The two categories of lymphoma are Hodgkin s disease (in which the Reed-Sternberg cells become cancerous) and Non-Hodgkin s lymphomas. Non-Hodgkin s lymphomas (NHL) are the most common.
Risk Factors for Lymphoma
Unfortunately, doctors don t know precisely what causes lymphoma. There are however, some identified risk factors for the disease.
Lymphoma can develop in anyone, even if there is no evidence of the risk factors listed below:
- Age: Lymphoma can develop in both children and adults, but most people diagnosed are usually are over the age of 60. When children develop the disease they usually have a pre-existing immune system deficiency.

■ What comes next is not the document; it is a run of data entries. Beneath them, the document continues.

Lemma enter_run software n err s :
  (n < 256)%nat → selectors_ok s → (software = true → from_user s = true → n = Z.to_nat T_SYSCALL) → pushes_error n = bool_decide (is_Some err) →
  let t := frame_addr kstack s in room t 2 → t + 76 < 4294967296 →
  ∃ s1 m' wcs wss, trap_entry tables software n err s = Some s1 ∧ x_eip s1 = vectors n ∧
    exec (vector n) s1 = Some (X86 (x_eax s) (x_ecx s) (x_edx s) (x_ebx s) (t + 48) (x_ebp s) (x_esi s) (x_edi s)
      8 (x_ds s) (x_es s) (x_fs s) (x_gs s) (if from_user s then 16 else x_ss s) a_alltraps (entry_flags n (x_eflags s)) m') ∧
    words_at m' (t + 48) ([Z.of_nat n; default 0 err; x_eip s; wcs; x_eflags s] ++ if from_user s then [x_esp s; wss] else []) ∧
    u16 wcs = x_cs s ∧ u16 wss = x_ss s ∧ ∀ x, x < t + 48 ∨ t + (if from_user s then 76 else 68) ≤ x → m' x = x_mem s x.
Proof.
  intros Hn [Hsel Hcpl] Hsw Herr t Hr Ht. destruct s as [a c d b sp bp si di cs ds es fs gs ss ip fl m].
  pose proof (Hsel CS) as HCS. pose proof (Hsel SS) as HSS. cbn [get_sreg x_cs x_ss] in HCS, HSS. unfold trap_entry.
  rewrite deliver_run by (done || (destruct Hcpl; lia)).
  assert (software && negb (bool_decide (n = Z.to_nat T_SYSCALL)) && bool_decide (0 < cpl (X86 a c d b sp bp si di cs ds es fs gs ss ip fl m)) = false) as ->.
  { destruct software; [|done]. unfold from_user in Hsw. destruct Hcpl as [->| E]; [by rewrite andb_false_r|].
    rewrite (bool_decide_true (n = _)); [done|]. apply Hsw; [done|]. by apply bool_decide_true. }
  unfold entry_flags. cbn [e_stack e_keepif e_eip e_cs]. unfold vector. rewrite Herr. set (keep := bool_decide (n = Z.to_nat T_SYSCALL)). clearbody keep.
  assert (from_user (X86 a c d b sp bp si di cs ds es fs gs ss ip fl m) = bool_decide (0 < cpl (X86 a c d b sp bp si di cs ds es fs gs ss ip fl m))) as Eu
    by (unfold from_user; destruct Hcpl as [-> | ->]; done).
  assert (t = if from_user (X86 a c d b sp bp si di cs ds es fs gs ss ip fl m) then kstack + KSTACKSIZE - sizeof_trapframe else sp - 68) as Et by done.
  clearbody t. rewrite Eu in Et |- *. clear Hsel Hsw Hcpl Eu. destruct (bool_decide (0 < _)).
  - assert (u32 (kstack + KSTACKSIZE) = t + 76) as -> by (unfold sizeof_trapframe, KSTACKSIZE, room in *; rewrite u32_small; lia). xsimpl.
    xpush_sel wss Hss. xpush. xpush. xpush_sel wcs Hcs. xpush. destruct err as [e|]; [change (default 0 (Some e)) with e|change (default 0 (@None Z)) with 0]; xsimpl.
    + xpush. eexists _, _, wcs, wss. split; [reflexivity|]. split; [reflexivity|]. rewrite bool_decide_true by done. cbn [app]. xsimpl. xpush. split; [reflexivity|].
      split; [cbn [app default]; words|]. split_and!; [done..|]. intros x Hx. by peek.
    + eexists _, _, wcs, wss. split; [reflexivity|]. split; [reflexivity|]. rewrite bool_decide_false by (by intros []). cbn [app]. xsimpl. do 2 xpush. split; [reflexivity|].
      split; [cbn [app default]; words|]. split_and!; [done..|]. intros x Hx. by peek.
  - assert (sp = t + 68) as Esp by lia. clear Et. xsimpl. rewrite Esp. xpush. xpush_sel wcs Hcs. xpush. destruct err as [e|]; [change (default 0 (Some e)) with e|change (default 0 (@None Z)) with 0]; xsimpl.
    + xpush. eexists _, _, wcs, ss. split; [reflexivity|]. split; [reflexivity|]. rewrite bool_decide_true by done. cbn [app]. xsimpl. xpush. split; [reflexivity|].
      split; [cbn [app default]; words|]. split_and!; [done|by apply Z.mod_small|]. intros x Hx. by peek.
    + eexists _, _, wcs, ss. split; [reflexivity|]. split; [reflexivity|]. rewrite bool_decide_false by (by intros []). cbn [app]. xsimpl. do 2 xpush. split; [reflexivity|].
      split; [cbn [app default]; words|]. split_and!; [done|by apply Z.mod_small|]. intros x Hx. by peek.
Qed.

(** What the trap saves. *)
Definition trap_frame (n : nat) (err : option Z) (s : x86) : trapframe :=
  let t := frame_addr kstack s in
  Trapframe (x_edi s) (x_esi s) (x_ebp s) (t + 32) (x_ebx s) (x_edx s) (x_ecx s) (x_eax s)
    (x_gs s) (x_fs s) (x_es s) (x_ds s) (Z.of_nat n) (default 0 err) (x_eip s) (x_cs s) (x_eflags s)
    (if from_user s then x_esp s else x_mem s (t + 68)) (if from_user s then x_ss s else u16 (x_mem s (t + 72))).

(** The frame from what was pushed. *)
Lemma frame_saved n err s m1 m3 wcs wss wg wf we wd :
  let t := frame_addr kstack s in
  words_at m3 (t + -8) [a_traped; t; x_edi s; x_esi s; x_ebp s; t + 32; x_ebx s; x_edx s; x_ecx s; x_eax s; wg; wf; we; wd] →
  u16 wg = x_gs s → u16 wf = x_fs s → u16 we = x_es s → u16 wd = x_ds s → (∀ x, x < t + -8 ∨ t + 48 ≤ x → m3 x = m1 x) →
  words_at m1 (t + 48) ([Z.of_nat n; default 0 err; x_eip s; wcs; x_eflags s] ++ if from_user s then [x_esp s; wss] else []) →
  u16 wcs = x_cs s → u16 wss = x_ss s → (∀ x, x < t + 48 ∨ t + (if from_user s then 76 else 68) ≤ x → m1 x = x_mem s x) →
  tf_at m3 t = trap_frame n err s.
Proof.
  intros t W3 Hg Hf He Hd H3 W1 Hcs Hss H1.
  pose proof (λ i w x, words_lookup _ _ _ i w x W3) as A. pose proof (λ i w x, words_lookup _ _ _ i w x W1) as B. clear W1 W3.
  unfold tf_at, trap_frame. fold t. f_equal;
    [apply (A 2%nat)|apply (A 3%nat)|apply (A 4%nat)|apply (A 5%nat)|apply (A 6%nat)|apply (A 7%nat)|apply (A 8%nat)|apply (A 9%nat)
    |rewrite <- Hg; f_equal; apply (A 10%nat)|rewrite <- Hf; f_equal; apply (A 11%nat)
    |rewrite <- He; f_equal; apply (A 12%nat)|rewrite <- Hd; f_equal; apply (A 13%nat)
    |rewrite H3 by lia; apply (B 0%nat)|rewrite H3 by lia; apply (B 1%nat)|rewrite H3 by lia; apply (B 2%nat)
    |rewrite <- Hcs; f_equal; rewrite H3 by lia; apply (B 3%nat)|rewrite H3 by lia; apply (B 4%nat)|rewrite H3 by lia|rewrite H3 by lia]; try done; try lia.
  - destruct (from_user s); [apply (B 5%nat); [done|lia]|apply H1; lia].
  - destruct (from_user s); [rewrite <- Hss; f_equal; apply (B 6%nat); [done|lia]|f_equal; apply H1; lia].
Qed.

Lemma resumed_same n err s s4 v :
  selectors_ok s → let t := frame_addr kstack s in
  tf_at (x_mem s4) t = set_eax v (trap_frame n err s) → (from_user s = false → x_ss s4 = x_ss s) →
  resumed s4 t = set_reg EAX v (set_mem (x_mem s4) s).
Proof.
  intros [_ Hcpl] t E Hss. unfold resumed. fold t in E. rewrite E. unfold trap_frame, from_user, frame_addr, cpl in *. destruct s as [a c d b sp bp si di cs ds es fs gs ss ip fl m]. cbn in *.
  case_bool_decide as Hu; [done|]. rewrite Hss by done. f_equal. unfold t, frame_addr, from_user, cpl. cbn. rewrite bool_decide_false by done. lia.
Qed.

Lemma trap_run software n err s :
  (n < 256)%nat → selectors_ok s → (software = true → from_user s = true → n = Z.to_nat T_SYSCALL) → pushes_error n = bool_decide (is_Some err) →
  let t := frame_addr kstack s in room t 2 → t + 76 < 4294967296 →
  ∃ s1 s2 s3, trap_entry tables software n err s = Some s1 ∧ x_eip s1 = vectors n ∧
    exec (vector n) s1 = Some s2 ∧ x_eip s2 = a_alltraps ∧ exec alltraps s2 = Some s3 ∧ x_eip s3 = a_trap ∧
    cpl s3 = 0 ∧ x_ds s3 = 16 ∧ x_es s3 = 16 ∧ x_eflags s3 = entry_flags n (x_eflags s) ∧
    x_esp s3 = t - 8 ∧ words_at (x_mem s3) (t - 8) [a_traped; t] ∧ tf_at (x_mem s3) t = trap_frame n err s ∧
    (∀ x, x < t - 8 ∨ t + (if from_user s then 76 else 68) ≤ x → x_mem s3 x = x_mem s x) ∧
    ∀ s4 v, x_esp s4 = t - 4 → cpl s4 = 0 → x_ss s4 = x_ss s3 → tf_at (x_mem s4) t = set_eax v (trap_frame n err s) →
      exec alltraps_end s4 = Some (set_reg EAX v (set_mem (x_mem s4) s)).
Proof.
  intros Hn Hsel Hsw Herr t Hr Ht. destruct (enter_run software n err s Hn Hsel Hsw Herr Hr Ht) as (s1 & m1 & wcs & wss & E1 & Ev & E2 & W & Hcs & Hss & Hout).
  fold t in E2, W, Hout. pose proof Hsel as [Hrange Hcpl].
  destruct (alltraps_run (x_eax s) (x_ecx s) (x_edx s) (x_ebx s) t (x_ebp s) (x_esi s) (x_edi s) 8 (x_ds s) (x_es s) (x_fs s) (x_gs s)
    (if from_user s then 16 else x_ss s) a_alltraps (entry_flags n (x_eflags s)) m1) as (m3 & wg & wf & we & wd & E3 & W3 & Hg & Hf & He & Hd & Hout3);
    [done|lia|exact (Hrange GS)|exact (Hrange FS)|exact (Hrange ES)|exact (Hrange DS)|].
  eexists s1, _, _. split; [exact E1|]. split; [done|]. split; [exact E2|]. split; [done|]. split; [exact E3|]. cbn [x_eip x_ds x_es x_eflags x_esp x_mem x_ss].
  assert (tf_at m3 t = trap_frame n err s) as Hf3.
  { exact (frame_saved n err s m1 m3 wcs wss wg wf we wd W3 Hg Hf He Hd Hout3 W Hcs Hss Hout). }
  split_and!; try done.
  - destruct W3 as (A1 & A2 & _). exact (conj A1 (conj A2 I)).
  - intros x Hx. rewrite Hout3 by (destruct (from_user s); lia). apply Hout. destruct (from_user s); lia.
  - intros s4 v Hsp Hc Hsseg Htf. rewrite (alltraps_end_run s4 t); [|done|unfold room in *; lia|done|done|].
    + f_equal. apply (resumed_same n err s s4 v Hsel Htf). intros Hu. rewrite Hsseg. by rewrite Hu.
    + rewrite Htf. cbn. unfold cpl in Hcpl. set_solver.
Qed.

(** C25: A trap saves the interrupted code and returns to it.  Under the
    tables of the kernel let trap [n] come in user or kernel code [s] (from an
    [int] in user code only for a system call), with an error code exactly for
    the vectors that the processor gives one.  Then the processor enters the
    vector of [n], and the vector and [alltraps] call [trap], with kernel
    segments and privilege, and with a pointer to a [struct trapframe]
    that holds all registers of [s], the trap number and the error code (0 if
    there is none): at the end of the process's kernel stack if [s] is user
    code, below the stack pointer otherwise.  No memory outside of this stack
    changes.  When [trap] returns and has left the frame but for [eax], the
    code that follows continues [s] with every register as it was, but for
    that [eax]. *)
Theorem trap_roundtrip software n err s :
  (n < 256)%nat → selectors_ok s → (software = true → from_user s = true → n = Z.to_nat T_SYSCALL) → pushes_error n = bool_decide (is_Some err) →
  let t := frame_addr kstack s in room t 2 → t + 76 < 4294967296 →
  ∃ s1 s2 s3, trap_entry tables software n err s = Some s1 ∧ x_eip s1 = vectors n ∧
    exec (vector n) s1 = Some s2 ∧ x_eip s2 = a_alltraps ∧ exec alltraps s2 = Some s3 ∧ x_eip s3 = a_trap ∧
    cpl s3 = 0 ∧ x_ds s3 = 16 ∧ x_es s3 = 16 ∧ x_eflags s3 = entry_flags n (x_eflags s) ∧
    x_esp s3 = t - 8 ∧ words_at (x_mem s3) (t - 8) [a_traped; t] ∧ tf_at (x_mem s3) t = trap_frame n err s ∧
    (∀ x, x < t - 8 ∨ t + (if from_user s then 76 else 68) ≤ x → x_mem s3 x = x_mem s x) ∧
    ∀ s4 v, x_esp s4 = t - 4 → cpl s4 = 0 → x_ss s4 = x_ss s3 → tf_at (x_mem s4) t = set_eax v (trap_frame n err s) →
      exec alltraps_end s4 = Some (set_reg EAX v (set_mem (x_mem s4) s)).
Proof. apply trap_run. Qed.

- Weak immune system: Other illnesses or diseases, such as HIV/AIDS weakens the immune system and can make the body more susceptible to lymphoma.
- Family history: While some patients with lymphoma claim to have family members also afflicted with the disease, there is no known evidence that lymphoma is hereditary. In some instances, conditions that affect the immune system may run in families, therefore increasing the chances of lymphoma developing within families.
- Infections: Illnesses, such as HIV/AIDS, Epstein-Barr virus, Hepatitis C, and Helicobacter pylori are all factors that can increase the risk of developing lymphoma.
- Radiation: People exposed to high levels of radiation such as survivors of nuclear reactor accidents and Atomic bombs are at an increased risk for developing non-Hodgkin's lymphoma. People also who had previous radiation therapy are also at a higher risk for lymphoma.
Studies are now being done to see if there is a relation to obesity and certain herbicides and chemicals and the development of lymphoma.
Treatment of Lymphoma
At its early stages, localized NHL is sometimes treated with radiation; widespread disease requires chemotherapy, or chemotherapy monoclonal antibody therapy with radiation, depending on the tumor size, cell type and location of the lymphoma.
Treatment for NHL sometimes includes vaccines and other forms of immunotherapy, such as bone marrow transplants, especially after one or more of the other treatments have been tried.
Candidates for bone marrow transplantation can have some of their healthy marrow removed before being treated with radiation, since radiation kills the marrow. Then the marrow can be reintroduced.